In my continued fit of Google Mapmania, I set out in search of more information on what I could do with Google Maps. I immediately signed up to two official Google blogs, Google Lat-Long Blog and the Google Maps API Blog. I'm not sure why there are two blogs I presume the latter is aimed more at developers than the former.
Any way it was from one of these blogs I noticed the upcoming seminar series entitled The Google Geo Developer Series. It sounded like just the thing to get me on my way and satisfy my curiosity on exactly what can we get Google Maps to do. The first workshop was entitled Quick & Dirty KML Creation (and is embedded below).

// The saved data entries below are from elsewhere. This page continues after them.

(* ===== verification/ZzlRep.v ===== *)
(** Listpacks that hold a sorted set: the pairs of entries, the values they stand
    for, and what the functions of [Zzl] compute on them.

    [zzl_rep m ps] says that the listpack [m] holds the pairs [ps] of an element
    and a score; [zvals ps] are the scores and elements they stand for.  The
    pair [k] is at the address [zz_at ps k]. *)

From S2P Require Import Prelude Numstr Sds Listpack LpNav LpMod LpFind LpRange LpApi Skiplist.
From S2P Require Import SklRep Double Zzl.
From Stdlib Require Import SpecFloat.

Abbreviation pair := (lpent * lpent)%type.

Definition flat (ps : list pair) : list lpent := mjoin ((λ p, [p.1; p.2]) <$> ps).

Definition zzl_rep (m : list Z) (ps : list pair) : Prop := lp_rep m (flat ps).

(** ** Positions *)

Lemma pflat_app ps qs : flat (ps ++ qs) = flat ps ++ flat qs.
Proof. unfold flat. by rewrite fmap_app, join_app. Qed.

Lemma pflat_cons p ps : flat (p :: ps) = p.1 :: p.2 :: flat ps.
Proof. done. Qed.

Lemma length_pflat ps : length (flat ps) = (2 * length ps)%nat.
Proof. induction ps as [|p ps IH]; [done|]. rewrite pflat_cons. cbn [length]. lia. Qed.

Lemma take_flat ps k : take (2 * k) (flat ps) = flat (take k ps).
Proof.
  revert k. induction ps as [|p ps IH]; intros [|k]; try done.
  replace (2 * S k)%nat with (S (S (2 * k))) by lia. rewrite firstn_cons, !pflat_cons, !firstn_cons. by rewrite IH.
Qed.

Lemma drop_flat ps k : drop (2 * k) (flat ps) = flat (drop k ps).
Proof.
  revert k. induction ps as [|p ps IH]; intros [|k]; try done.
  replace (2 * S k)%nat with (S (S (2 * k))) by lia. rewrite pflat_cons, !skipn_cons. apply IH.
Qed.

Lemma flat_lookup_ele ps k p : ps !! k = Some p → flat ps !! (2 * k)%nat = Some p.1.
Proof.
  revert k. induction ps as [|q ps IH]; intros [|k]; try done; [by intros [= ->]|].
  replace (2 * S k)%nat with (S (S (2 * k))) by lia. apply IH.
Qed.

Lemma flat_lookup_score ps k p : ps !! k = Some p → flat ps !! (S (2 * k))%nat = Some p.2.
Proof.
  revert k. induction ps as [|q ps IH]; intros [|k]; try done; [by intros [= ->]|].
  replace (2 * S k)%nat with (S (S (2 * k))) by lia. apply IH.
Qed.

(** The address of the pair [k], and the pointer to it, null past the end *)
Definition zz_at (ps : list pair) (k : nat) : Z := lp_at (flat ps) (2 * k).
Definition zz_ptr (ps : list pair) (k : nat) : option Z :=
  if decide (k < length ps)%nat then Some (zz_at ps k) else None.

Lemma zz_ptr_lp ps k : lp_ptr (flat ps) (2 * k) = zz_ptr ps k.
Proof.
  unfold lp_ptr, zz_ptr, zz_at, lp_at. rewrite length_pflat.
  destruct (decide _), (decide _); done || lia.
Qed.

Lemma zz_ptr_some ps k : (k < length ps)%nat → zz_ptr ps k = Some (zz_at ps k).
Proof. intros. unfold zz_ptr. by rewrite decide_True. Qed.

Lemma zz_ptr_none ps k : (length ps ≤ k)%nat → zz_ptr ps k = None.
Proof. intros. unfold zz_ptr. rewrite decide_False by lia. done. Qed.

(** ** Values *)

Definition ent_score `{FloatText} (e : lpent) : double :=
  match ent_value e with EInt v => double_of_ll v | EStr s => (strtod (take 127 s)).1 end.

Definition zval `{FloatText} (p : pair) : double * list Z := (ent_score p.2, ent_str p.1).
Definition zvals `{FloatText} (ps : list pair) : list (double * list Z) := zval <$> ps.

Section read.
Context `{Allocator} `{FloatText} {m : list Z} {ps : list pair} (R : zzl_rep m ps).

Lemma zz_lt k p : ps !! k = Some p → (S (2 * k) < length (flat ps))%nat ∧ (2 * k < length (flat ps))%nat.
Proof. intros Hk. apply lookup_lt_Some in Hk. rewrite length_pflat. lia. Qed.

Lemma zz_ents_ok k p : ps !! k = Some p → ent_ok p.1 ∧ ent_ok p.2.
Proof.
  intros Hk. split; eapply (api_ent_ok R); [by apply flat_lookup_ele|by apply flat_lookup_score].
Qed.

(** The entry after the element, and the pair after the score *)
Lemma zz_next_score k p : ps !! k = Some p →
  lpNext m (zz_at ps k) = Ok (Some (lp_at (flat ps) (S (2 * k)))).
Proof.
  intros Hk. destruct (zz_lt k p Hk). unfold zz_at. rewrite (api_next R) by done.
  by rewrite lp_ptr_some.
Qed.

Lemma zz_next_ele k p : ps !! k = Some p →
  lpNext m (lp_at (flat ps) (S (2 * k))) = Ok (zz_ptr ps (S k)).
Proof.
  intros Hk. destruct (zz_lt k p Hk). rewrite (api_next R) by done.
  replace (S (S (2 * k))) with (2 * S k)%nat by lia. by rewrite zz_ptr_lp.
Qed.

Lemma zz_prev_score k : (k < length ps)%nat →
  lpPrev m (zz_at ps (S k)) = Ok (Some (lp_at (flat ps) (S (2 * k)))).
Proof.
  intros Hk. unfold zz_at. replace (2 * S k)%nat with (S (S (2 * k))) by lia.
  pose proof (length_pflat ps). rewrite (api_prev R) by lia. by rewrite lp_ptr_some by lia.
Qed.

Lemma zz_prev_ele k : (k < length ps)%nat →
  lpPrev m (lp_at (flat ps) (S (2 * k))) = Ok (Some (zz_at ps k)).
Proof.
  intros Hk. pose proof (length_pflat ps). rewrite (api_prev R) by lia.
  by rewrite lp_ptr_some by lia.
Qed.

Lemma zz_get_score k p : ps !! k = Some p →
  zzlGetScore m (Some (lp_at (flat ps) (S (2 * k)))) = Ok (ent_score p.2).
Proof.
  intros Hk. pose proof (api_value R _ _ (flat_lookup_score ps k p Hk)) as Hv.
  unfold zzlGetScore, ent_score. cbn [nonnull]. rs.
  destruct (ent_value p.2) as [v|s]; [by rewrite Hv|].
  destruct Hv as (q & Hg & _ & Hr). rewrite Hg. rs. unfold zzlStrtod. cbv zeta.
  rewrite Hr by (case_match; lia). rs. do 3 f_equal.
  destruct (zlen s >? 128 - 1) eqn:E; [done|]. rewrite !take_ge by lia. done.
Qed.

Lemma zz_object k p : ps !! k = Some p → lpGetObject m (Some (zz_at ps k)) = Ok (ent_str p.1).
Proof.
  intros Hk. pose proof (api_value R _ _ (flat_lookup_ele ps k p Hk)) as Hv.
  destruct (zz_ents_ok k p Hk) as [Hok _]. unfold lpGetObject, ent_str, zz_at. cbn [nonnull]. rs.
  destruct (ent_value p.1) as [v|s] eqn:Ev.
  - rewrite Hv. rs. pose proof (ent_ok_int _ _ Hok Ev) as Hi. pose proof (decs_len v Hi).
    unfold sdsfromlonglong. rewrite ll2string_ok by (done || rewrite local_buf_length; lia). rs.
    by rewrite Nat2Z.id, take_app_length.
  - destruct Hv as (q & -> & Hr & _). done.
Qed.

Lemma zz_score_at k p : ps !! k = Some p → score_at m (zz_at ps k) = Ok (ent_score p.2).
Proof.
  intros Hk. unfold score_at. rewrite (zz_next_score k p Hk). rs. cbn [nonnull]. rs.
  by apply zz_get_score.
Qed.

Lemma zz_seek_first : lpSeek m 0 = Ok (zz_ptr ps 0).
Proof.
  rewrite (api_seek R). unfold seek_index. cbn [Z.ltb Z.compare].
  rewrite <- zz_ptr_lp, length_pflat. by destruct ps.
Qed.

Lemma zz_seek_last : lpSeek m (-2) = Ok (if decide (ps = []) then None else zz_ptr ps (length ps - 1)).
Proof.
  rewrite (api_seek R). unfold seek_index. cbn [Z.ltb Z.compare]. rewrite <- zz_ptr_lp, length_pflat.
  destruct (decide (ps = [])) as [->|Hne]; [done|]. f_equal.
  assert (length ps ≠ 0%nat) by by destruct ps.
  replace (_ && _) with true by lia. f_equal. lia.
Qed.

Lemma zz_count : (4 * length ps ≤ length m)%nat.
Proof. pose proof (api_count R). rewrite length_pflat in *. lia. Qed.
End read.

(** ** The order of the values *)

Definition vkey (v : double * list Z) : list Z := zkey v.1 v.2.
Definition vlt (v w : double * list Z) : Prop := lexcmp (vkey v) (vkey w) < 0.

Lemma memcmp_app a r b n : (n ≤ length a)%nat → memcmp (a ++ r) b n = memcmp a b n.
Proof.
  revert b n. induction a as [|x a IH]; intros b n Hn; cbn [length] in Hn.
  - assert (n = 0)%nat as -> by lia. by destruct r, b.
  - destruct n as [|n]; [by destruct b|]. destruct b as [|y b]; [done|]. cbn [app memcmp].
    destruct (x =? y); [|done]. apply IH. lia.
Qed.

(** [zzlCompareElements] on the values has the sign of the order of the strings. *)
Lemma compare_sign a r b :
  zlen a < 2 ^ 31 → zlen b < 2 ^ 31 →
  let minlen := if zlen a <? u32 (zlen b) then zlen a else u32 (zlen b) in
  let cmp := memcmp (a ++ r) b (Z.to_nat minlen) in
  Z.sgn (if cmp =? 0 then s32 (u32 (zlen a - u32 (zlen b))) else cmp) = lexcmp a b.
Proof.
  intros Ha Hb. rewrite (u32_small (zlen b)) by lia. cbv zeta. rewrite memcmp_app by (case_match; lia).
  rewrite <- sdscmp_lex. unfold sdscmp. cbv zeta. destruct (_ =? 0) eqn:E; [|done].
  assert (s32 (u32 (zlen a - zlen b)) = zlen a - zlen b) as ->.
  { unfold wraps, wrapu. rewrite Zplus_mod_idemp_l, Z.mod_small by lia. lia. }
  destruct (zlen a >? zlen b) eqn:?, (zlen a <? zlen b) eqn:?; lia.
Qed.

Lemma vlt_split s e s' e' : isnan s = false → isnan s' = false →
  vlt (s, e) (s', e') ↔ SFltb s s' = true ∨ SFeqb s' s = true ∧ lexcmp e' e > 0.
Proof.
  intros Hs Hs'. unfold vlt, vkey, zkey. cbn [fst snd].
  rewrite SFltb_key, SFeqb_key, lexcmp_app by (done || by rewrite !length_fkey).
  rewrite (lexcmp_opp (fkey s) (fkey s')), (lexcmp_opp e e').
  rewrite Z.ltb_lt, Z.eqb_eq.
  destruct (Z.eqb_spec (lexcmp (fkey s) (fkey s')) 0) as [->|]; lia.
Qed.

Section search.
Context `{Allocator} `{FloatText} {m : list Z} {ps : list pair} (R : zzl_rep m ps).

Lemma zz_compare k p s : ps !! k = Some p → zlen (ent_str p.1) < 2 ^ 31 → zlen s < 2 ^ 31 →
  ∃ c, zzlCompareElements m (zz_at ps k) s = Ok c ∧ Z.sgn c = lexcmp (ent_str p.1) s.
Proof.
  intros Hk Hl Hs. pose proof (api_value R _ _ (flat_lookup_ele ps k p Hk)) as Hv.
  destruct (zz_ents_ok R k p Hk) as [Hok _]. unfold zzlCompareElements, zz_at, ent_str in *.
  destruct (ent_value p.1) as [v|t] eqn:Ev.
  - rewrite Hv. rs. pose proof (ent_ok_int _ _ Hok Ev) as Hi. pose proof (decs_len v Hi).
    rewrite ll2string_ok by (done || rewrite local_buf_length; lia). rs.
    eexists. split; [done|]. by apply compare_sign.
  - destruct Hv as (q & -> & Hr & _). rs. rewrite Hr. rs. eexists. split; [done|].
    pose proof (compare_sign t [] s Hl Hs) as Hc. by rewrite app_nil_r in Hc.
Qed.

Lemma find_from_flat s i qs : Forall (λ p : pair, ent_ok p.1) qs →
  find_from s 1 0 i (flat qs) =
    (λ kp, (i + 2 * kp.1)%nat) <$> list_find (λ p : pair, ent_str p.1 = s) qs.
Proof.
  intros Hok. revert i. induction Hok as [|p qs Hp _ IH]; intros i; [done|].
  rewrite pflat_cons. cbn [find_from list_find]. rewrite ent_matches_str by done.
  destruct (decide (ent_str p.1 = s)) as [E|E].
  - rewrite bool_decide_true by done. cbn. f_equal. lia.
  - rewrite bool_decide_false by done. rewrite IH.
    destruct (list_find _ qs) as [[k q]|]; [|done]. cbn. f_equal. lia.
Qed.

(** [zzlFind] returns the pair of the element, if there is one. *)
Lemma zz_find s want :
  zzlFind m s want =
    Ok ((λ kp, (zz_at ps kp.1, if want : bool then Some (ent_score kp.2.2) else None)) <$>
        list_find (λ p : pair, ent_str p.1 = s) ps).
Proof.
  unfold zzlFind. rewrite (api_first R). rs.
  destruct (decide (0 < length (flat ps))%nat) as [Hlt|Hge].
  2:{ rewrite lp_ptr_none by lia. rewrite length_pflat in Hge. by destruct ps; [|cbn in Hge; lia]. }
  destruct (lp_ptr (flat ps) 0) as [q|] eqn:Eq; [|by rewrite lp_ptr_some in Eq]. rewrite <- Eq.
  change 1 with (Z.of_nat 1) at 1.
  rewrite (api_find R) by (done || lia). rs. rewrite drop_0.
  rewrite find_from_flat by (apply Forall_lookup; intros k p Hk; by apply (zz_ents_ok R k p)).
  destruct (list_find _ ps) as [[k p]|] eqn:Ef; [|done]. cbn [fmap option_fmap option_map fst snd Nat.add].
  apply list_find_Some in Ef as (Hk & _). change (lp_at (flat ps) (2 * k)) with (zz_at ps k).
  rewrite (zz_next_score R k p Hk). rs. cbn [nonnull]. rs. destruct want; [|done].
  by rewrite (zz_get_score R k p Hk).
Qed.

(** The loop of [zzlInsert] stops at the first pair that is after the new one. *)
Lemma insert_loop_ok s e : isnan s = false → zlen e < 2 ^ 31 →
  Forall (λ p, isnan (ent_score p.2) = false ∧ zlen (ent_str p.1) < 2 ^ 31) ps →
  ∀ fuel k, (length ps - k ≤ fuel)%nat → (k ≤ length ps)%nat →
  ∃ j, (k ≤ j ≤ length ps)%nat ∧ zzlInsert_loop fuel m e s (zz_ptr ps k) = Ok (zz_ptr ps j) ∧
    (∀ i p, (k ≤ i < j)%nat → ps !! i = Some p → ¬ vlt (s, e) (zval p)) ∧
    (∀ p, ps !! j = Some p → vlt (s, e) (zval p)).
Proof.
  intros Hs He Hps. induction fuel as [|fuel IH]; intros k Hf Hk.
  { exists k. assert (k = length ps) as -> by lia. rewrite zz_ptr_none by lia. split; [lia|]. split; [done|].
    split; [intros; lia|]. intros p Hp. apply lookup_lt_Some in Hp. lia. }
  destruct (decide (k < length ps)%nat) as [Hlt|Hge].
  2:{ exists k. rewrite zz_ptr_none by lia. split; [lia|]. split; [done|]. split; [intros; lia|].
      intros p Hp. apply lookup_lt_Some in Hp. lia. }
  destruct (lookup_lt_is_Some_2 ps k Hlt) as [p Hp].
  rewrite Forall_lookup in Hps. destruct (Hps k p Hp) as [Hnan Hlen].
  rewrite zz_ptr_some by done. cbn [zzlInsert_loop]. rewrite (zz_next_score R k p Hp). rs. cbn [nonnull]. rs.
  rewrite (zz_get_score R k p Hp). rs.
  destruct (zz_compare k p e Hp Hlen He) as (c & Hc & Hsgn).
  pose proof (vlt_split s e (ent_score p.2) (ent_str p.1) Hs Hnan) as Hv. rewrite <- Hsgn in Hv.
  assert (∀ b : bool, (b = true ↔ vlt (s, e) (zval p)) →
    ∃ j, (k ≤ j ≤ length ps)%nat ∧
      (if b then Ok (Some (zz_at ps k)) else
        eptr ← lpNext m (lp_at (flat ps) (S (2 * k))); zzlInsert_loop fuel m e s eptr) = Ok (zz_ptr ps j) ∧
      (∀ i p, (k ≤ i < j)%nat → ps !! i = Some p → ¬ vlt (s, e) (zval p)) ∧
      (∀ p, ps !! j = Some p → vlt (s, e) (zval p))) as Hstep.
  { intros [] Hb.
    - exists k. rewrite zz_ptr_some by done. split; [lia|]. split; [done|]. split; [intros; lia|].
      intros p' Hp'. replace p' with p by congruence. by apply Hb.
    - rewrite (zz_next_ele R k p Hp). rs. destruct (IH (S k)) as (j & Hj & Hl & Hbef & Haft); [lia..|].
      exists j. split; [lia|]. split; [done|]. split; [|done]. intros i q Hi Hq.
      destruct (decide (i = k)) as [->|]; [|apply (Hbef i); [lia|done]].
      replace q with p by congruence. by rewrite <- Hb. }
  destruct (SFltb s (ent_score p.2)).
  { rs. apply (Hstep true). unfold zval. rewrite Hv. naive_solver. }
  destruct (SFeqb (ent_score p.2) s).
  - rewrite Hc. rs. apply (Hstep (c >? 0)). unfold zval. rewrite Hv. split; [intros ?; right; lia|].
    intros [?|[_ ?]]; [done|lia].
  - rs. apply (Hstep false). unfold zval. rewrite Hv. naive_solver.
Qed.
End search.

Or watch it on YouTube.com here.
A fairly simple topic to start, but it promises to take us deeper as the series goes on. Despite the simple subject matter to start Ed Parsons is right when he said in his own blog...
Almost everybody will learn something from watching this, from newcomers to the geoweb to the experts out there !
I thought the Spreadsheet Mapper 2.0 looked particularly useful tool, and I'm looking forward to the next installment entitled Creating Custom Maps which should be on YouTube in the next couple of days. Keep tabs on the future weekly seminars here on the youtube Google Geo Developer playlist here.
Friday, February 29, 2008
The Google Geo Developer Seminar Series
Thursday, February 28, 2008
The Data Monkey Becomes A Neogeographer
Last week without evening realising it I took my first tentative steps to becoming a neogeographer. I didn't even know the term at the time, I heard the term coined for the first time two days later at a GIS seminar I attended (but more about that in a later post).
My Wedding Map: My first contribution to Neogeography: View Larger Map
So what is a neo-geographer and how did I go about becoming one? Well there are a couple of fairly dry definitions of neogeography from Wikipedia and the Platial blog. But basically you become a neogeographer once you find an application out on the web and use it to start adding and sharing some information that you geo-reference (link to a location be that a point, line or polygon on a map).
I became a neogeographer when I dived into Google maps while I was logged in to my Googlemail account and I noticed for the first time the My Maps tab. I was looking for a way to mark on some locations on a map to email them to some relatives. I knew this was possible on Google Earth, which is a great tool but not something that you necessarily want to ask your retired aunt to download just to view your map. I was vaguely aware that it was now possible to do it easily on Google maps too.
In fact I was already aware that it was possible to add your own content on top of Google Maps. I had used Google Maps within a website I worked on 6-12 months ago where I used some quick and dirty javascript code to geo-reference a catalogue of publications (you can view the result here). But I was amazed to see that now 6 months or so on it was possible to create something very similar in a manor anyone could do, (even my retired aunt), and share the results with the world!
So I studiously spent 20 minutes creating my first little bit of neogeography before collecting the email link and sending it off to my relatives. You can view the Data Monkeys first bit of neogeography above...
The map shows some important locations involved in my wedding later this year, a rather boring subject if your not invited, I know. But my first little bit of neogeography all the same, and just in case you are wondering I will be adding more data to it as the date draws nearer....
Well done Google for creating such a cool tool!